Date of Report (Date of earliest event reported):  November 1, 2017
OLD PSG WIND-DOWN LTD.
(Exact name of registrant as specified in its charter)

British Columbia, Canada
(State or other jurisdiction of
incorporation or organization)
001-36506
(Commission
File Number)
Not Applicable
(I.R.S. Employer
Identification Number)
 
 
 
100 Domain Drive
Exeter, NH
(Address of principal executive offices)
 
03833-4801
(Zip Code)
 
 
 
Registrant’s telephone number, including area code:  (603) 610-5802
 
(Former name or former address, if changed since last report)
 


Check the appropriate box below if the Form 8-K filing is intended to simultaneously satisfy the filing obligation of the registrant under any of the following provisions (see General Instruction A.2. below):
 
Written communications pursuant to Rule 425 under the Securities Act (17 CFR 230.425)
 
Soliciting material pursuant to Rule 14a-12 under the Exchange Act (17 CFR 240.14a-12)
 
Pre-commencement communications pursuant to Rule 14d-2(b) under the Exchange Act (17 CFR 240.14d-2(b))
 
Pre-commencement communications pursuant to Rule 13e-4(c) under the Exchange Act (17 CFR 240.13e-4(c))
 
Indicate by check mark whether the registrant is an emerging growth company as defined in Rule 405 of the Securities Act of 1933 (17 CFR §230.405) or Rule 12b-2 of the Securities Exchange Act of 1934 (17 CFR §240.12b-2).
 
Emerging growth company 
 
If an emerging growth company, indicate by check mark if the registrant has elected not to use the extended transition period for complying with any new or revised financial accounting standards provided pursuant to Section 13(a) of the Exchange Act. 
 

 

Item 8.01          Other Events.

On November 1, 2017, Old PSG Wind-down Ltd. (formerly known as Performance Sports Group Ltd.) (the “Company”) issued a press release announcing that the United States Bankruptcy Court for the District of Delaware (the “Bankruptcy Court”) has approved the disclosure statement (the “Disclosure Statement”) with respect to the first amended joint Chapter 11 plan of liquidation (the “Plan”) in the Debtors’ jointly administered Chapter 11 cases pending in the Bankruptcy Court filed by the Company and its affiliated debtors (collectively, the “Debtors”). The Bankruptcy Court also approved the related solicitation procedures and materials and authorized the Debtors to commence soliciting creditors and holders of equity interests entitled to vote to accept or reject the Plan. The Company had previously obtained authorization from the Ontario Superior Court of Justice (Commercial List) (the “Canadian Court”) to solicit votes and elections by holders of claims and equity interests with respect to the treatment of their claims and equity interests through the Plan in accordance with, and pursuant to, the process approved by the Bankruptcy Court. The Bankruptcy Court and Canadian Court are jointly overseeing the Debtors’ restructuring proceedings.
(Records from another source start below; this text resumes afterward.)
(** Both loops have a tick buffered and the signal arrives. *)
Definition tickAndSignal : Proc := after (firstTick ++ [Deliver SIGTERM]) p0.

(** [gather] is inside [c.SyncMetrics()] when the signal arrives, and [main]
    takes it. *)
Definition cutShort : Proc :=
  after (firstTick ++ [SelectTick Gather; Deliver SIGTERM; SelectSig Reconcile]) p0.

(** ** Further vocabulary for the properties *)

(** The token file [main] reads: the basic one when its flag is set, the
    bearer one otherwise. *)
Definition selectedTokenFile (fl : Flags) : string :=
  if nonempty (jenkinsTokenFile fl) then jenkinsTokenFile fl
  else jenkinsBearerTokenFile fl.

Definition Level_eqb (a b : Level) : bool :=
  match a, b with
  | DebugLevel, DebugLevel | InfoLevel, InfoLevel
  | ErrorLevel, ErrorLevel | FatalLevel, FatalLevel => true
  | _, _ => false
  end.

Definition isLog (e : Effect) : bool :=
  match e with Log _ => true | _ => false end.

(** A log entry of level [lv]. *)
Definition isLevel (lv : Level) (e : Effect) : bool :=
  match e with Log le => Level_eqb (level le) lv | _ => false end.

(** The entry that ends an iteration of [gather]. *)
Definition isMetricsSynced (e : Effect) : bool :=
  match e with
  | Log le => (message le =? "Metrics synced")%string
  | _ => false
  end.

(** One when loop [l] is inside the call of its iteration. *)
Definition inFlight (l : LoopId) (p : Proc) : nat :=
  match phase (loopOf l p) with InCall _ => 1 | _ => 0 end.

(** One when the ticker channel of loop [l] holds a tick. *)
Definition pending (l : LoopId) (p : Proc) : nat :=
  if buffered (tick (loopOf l p)) then 1 else 0.

Definition isTimerFires (l : LoopId) (a : Action) : bool :=
  match a, l with
  | TimerFires Reconcile, Reconcile | TimerFires Gather, Gather => true
  | _, _ => false
  end.

(** [c.Sync()] returns an error. *)
Definition isFailedSync (a : Action) : bool :=
  match a with SyncReturns (Some _) => true | _ => false end.

(** The durations an effect carries, observed or logged, are not negative. *)
Definition nonNegative (e : Effect) : bool :=
  match e with
  | Observe d => 0 <=? d
  | Log le => match withField le with Some (_, d) => 0 <=? d | None => true end
  | _ => true
  end.

Definition missingTokenFlags : Flags := setTokenFile "/etc/jenkins/missing" defaultFlags.

(** A world whose basic token file holds white space only. *)
Definition blankTokenWorld : World :=
  {| labels_Parse := labels_Parse exampleWorld;
     configAgent_Start := configAgent_Start exampleWorld;
     configAgent_Config := configAgent_Config exampleWorld;
     kube_NewClientInCluster := kube_NewClientInCluster exampleWorld;
     ioutil_ReadFile := fun f =>
       if (f =? "/etc/jenkins/token")%string then inr [x20; x0a]
       else ioutil_ReadFile exampleWorld f;
     tls_LoadX509KeyPair := tls_LoadX509KeyPair exampleWorld;
     url_Parse := url_Parse exampleWorld |}.

(** Until its ticker has fired for the first time a loop has no tick and
    has called nothing, and the clock has not passed the instant the ticker
    is due. *)
Definition beforeFirstTick (t0 : Time) (l : LoopId) (p : Proc) : Prop :=
  started (loopOf l p) = true /\
  cadence t0 (loopOf l p) /\
  t0 <= clock p <= next_fire (tick (loopOf l p)) /\
  (next_fire (tick (loopOf l p)) = t0 + 30 * time.Second ->
   buffered (tick (loopOf l p)) = false /\
   count (isCallOf l) (trace p) = 0%nat) /\
  (next_fire (tick (loopOf l p)) <> t0 + 30 * time.Second ->
   t0 + 30 * time.Second <= clock p).

(** * Properties *)

Lemma nonempty_true (s : string) : nonempty s = true <-> s <> "".
Proof.
  unfold nonempty. rewrite negb_true_iff. apply String.eqb_neq.
Qed.

Lemma nonempty_false (s : string) : nonempty s = false <-> s = "".
Proof.
  unfold nonempty. rewrite negb_false_iff. apply String.eqb_eq.
Qed.

Example TrimSpace_token :
  string_of_bytes (bytes.TrimSpace (list_byte_of_string "  s3cr3t
")) = "s3cr3t".
Proof. reflexivity. Qed.

(** * Start-up *)

(** Case analysis on the innermost scrutinee of a [match] of the goal. *)
Ltac break_match :=
  match goal with
  | |- context [match ?x with _ => _ end] =>
      lazymatch x with
      | context [match _ with _ => _ end] => fail
      | _ => destruct x eqn:?
      end
  end.

(** All the ways through [startup], for a goal that mentions it. *)
Ltac startup_cases :=
  unfold startup, loadToken, loadCerts, ReadFile_, Fatal, emit, ret, bind;
  simpl;
  repeat (break_match; simpl; try (intros; discriminate)).

Lemma startup_exit_status w fl es st :
  startup w fl = (es, Exit st) -> st = 1.
Proof.
  startup_cases; intros H; inversion H; reflexivity.
Qed.

Lemma step_exited a p st : exited p = Some st -> step a p = None.
Proof.
  intros H. unfold step. rewrite H. reflexivity.
Qed.

Lemma run_exited acts p p' st :
  exited p = Some st -> run acts p = Some p' -> acts = [] /\ p' = p.
Proof.
  intros He Hr. destruct acts as [|a rest]; simpl in Hr.
  - split; congruence.
  - rewrite (step_exited a p st He) in Hr. discriminate.
Qed.

Lemma startup_no_auth w fl :
  jenkinsTokenFile fl = "" -> jenkinsBearerTokenFile fl = "" ->
  exists e, startup w fl = ([Log e], Exit 1) /\ level e = FatalLevel.
Proof.
  intros H1 H2. unfold startup. rewrite H1, H2.
  unfold Fatal, ret, bind. simpl.
  repeat (break_match; simpl in *; try discriminate; try congruence);
    eexists; (split; [reflexivity | reflexivity]).
Qed.

(** C5. With neither [--jenkins-token-file] nor [--jenkins-bearer-token-file]
    given, start-up ends the process with status 1 before any [go] statement:
    no goroutine is started, the process is dead from its first state, so no
    action is ever possible in it: no HTTP request is served and no call of
    [Sync] or [SyncMetrics] is made. *)
Theorem no_auth_aborts_before_loops w fl now :
  jenkinsTokenFile fl = "" -> jenkinsBearerTokenFile fl = "" ->
  outcome (startup w fl) = Exit 1 /\
  existsb isGo (effects (startup w fl)) = false /\
  exited (boot w fl now) = Some 1 /\
  server (boot w fl now) = Down /\
  phase (mainLoop (boot w fl now)) = NotStarted /\
  phase (gatherLoop (boot w fl now)) = NotStarted /\
  pusher (boot w fl now) = None /\
  (forall a, step a (boot w fl now) = None) /\
  (forall acts p', run acts (boot w fl now) = Some p' ->
     count isHandle (trace p') = 0%nat /\ count isCall (trace p') = 0%nat).
Proof.
  intros H1 H2.
  destruct (startup_no_auth w fl H1 H2) as [e [Hs Hl]].
  assert (Hb : boot w fl now =
               {| clock := now; mainLoop := idle; gatherLoop := idle;
                  server := Down; pusher := None; exited := Some 1;
                  trace := [Log e] |}).
  { unfold boot. rewrite Hs. reflexivity. }
  rewrite Hs, Hb. simpl.
  repeat split; try reflexivity.
  - apply run_exited with (st := 1) in H; [|reflexivity].
    destruct H as [_ ->]. reflexivity.
  - apply run_exited with (st := 1) in H; [|reflexivity].
    destruct H as [_ ->]. reflexivity.
Qed.

Lemma no_auth_aborts_before_loops_witness :
  outcome (startup exampleWorld defaultFlags) = Exit 1 /\
  forall a, step a (boot exampleWorld defaultFlags 0) = None.
Proof.
  pose proof (no_auth_aborts_before_loops exampleWorld defaultFlags 0
                eq_refl eq_refl) as H.
  split; [exact (proj1 H) | exact (proj1 (proj2 (proj2 (proj2 (proj2 (proj2 (proj2 (proj2 H))))))))].
Defined.

(** The effects of start-up hold no call into the controller, no request
    and no push. *)
Lemma startup_effects_quiet w fl :
  count isCall (effects (startup w fl)) = 0%nat /\
  count isHandle (effects (startup w fl)) = 0%nat /\
  count isPush (effects (startup w fl)) = 0%nat.
Proof.
  unfold effects. startup_cases; auto.
Qed.

(** ** The push goroutine *)

Lemma startup_push_only_if w fl es o :
  startup w fl = (es, o) ->
  existsb isPushMetrics es = true ->
  config.Endpoint (config.PushGateway_ (configAgent_Config w)) <> "".
Proof.
  revert es o. startup_cases; intros es o H; inversion H; subst; simpl;
    try discriminate; intros _; now apply nonempty_true.
Qed.

Lemma startup_push_if w fl es c :
  startup w fl = (es, Continue c) ->
  config.Endpoint (config.PushGateway_ (configAgent_Config w)) <> "" ->
  In (Go (PushMetrics "jenkins-operator"
            (config.Endpoint (config.PushGateway_ (configAgent_Config w)))
            (config.Interval (config.PushGateway_ (configAgent_Config w))))) es /\
  pusherIn es = Some (config.Endpoint (config.PushGateway_ (configAgent_Config w))).
Proof.
  intros H Hep. apply nonempty_true in Hep. revert es c H.
  startup_cases; intros es c H; inversion H; subst; simpl;
    try congruence; (split; [|reflexivity]);
    repeat (try (left; reflexivity); right).
Qed.

Lemma startup_no_push w fl es o :
  startup w fl = (es, o) ->
  config.Endpoint (config.PushGateway_ (configAgent_Config w)) = "" ->
  pusherIn es = None.
Proof.
  intros H Hep. apply nonempty_false in Hep. revert es o H.
  startup_cases; intros es o H; inversion H; subst; simpl;
    try congruence; reflexivity.
Qed.

Lemma count_app f es es' :
  count f (es ++ es') = (count f es + count f es')%nat.
Proof.
  unfold count. rewrite filter_app, length_app. reflexivity.
Qed.

(** No step changes who pushes, and only the push goroutine pushes. *)
Lemma step_no_pusher a p p' :
  step a p = Some p' -> pusher p = None ->
  pusher p' = None /\ count isPush (trace p') = count isPush (trace p).
Proof.
  unfold step. intros H Hp.
  destruct (exited p); [discriminate|].
  destruct a; simpl in H;
    repeat match type of H with
           | context [match ?x with _ => _ end] => destruct x eqn:?
           end;
    try discriminate; inversion H; subst; clear H;
    try (destruct l); simpl; unfold afterSync;
    rewrite ?count_app; simpl; try (split; [assumption | lia]);
    try congruence.
  all: try match goal with |- context [match ?e with Some _ => _ | None => _ end] =>
             destruct e end.
  all: unfold count, afterSyncMetrics; simpl; split; [assumption | lia].
Qed.

Lemma run_no_pusher acts : forall p p',
  run acts p = Some p' -> pusher p = None ->
  pusher p' = None /\ count isPush (trace p') = count isPush (trace p).
Proof.
  induction acts as [|a rest IH]; simpl; intros p p' H Hp.
  - inversion H; subst. auto.
  - destruct (step a p) as [q|] eqn:Hs; [|discriminate].
    destruct (step_no_pusher a p q Hs Hp) as [Hq Hc].
    destruct (IH q p' H Hq) as [Hq' Hc']. split; congruence.
Qed.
The Plan is based on a global settlement among the Debtors and their stakeholders that, among other things, is intended to provide for payment to the Debtors’ creditors in the full amount of their allowed claims and the potential distribution of the Debtors’ remaining assets to the Company’s shareholders of an as yet indeterminate amount. The Plan also incorporates a settlement that provides for distributions to the Plumbers & Pipefitters National Pension Fund, in its capacity as court-appointed lead plaintiff (the “Lead Plaintiff”) in the securities class action litigation styled as Nieves v. Performance Sports Group Ltd., et al., Case No. 1:16-CV-3591-GHW (S.D.N.Y.) on behalf of the Lead Plaintiff and a putative class and resolves certain disputes regarding confirmation of the Plan.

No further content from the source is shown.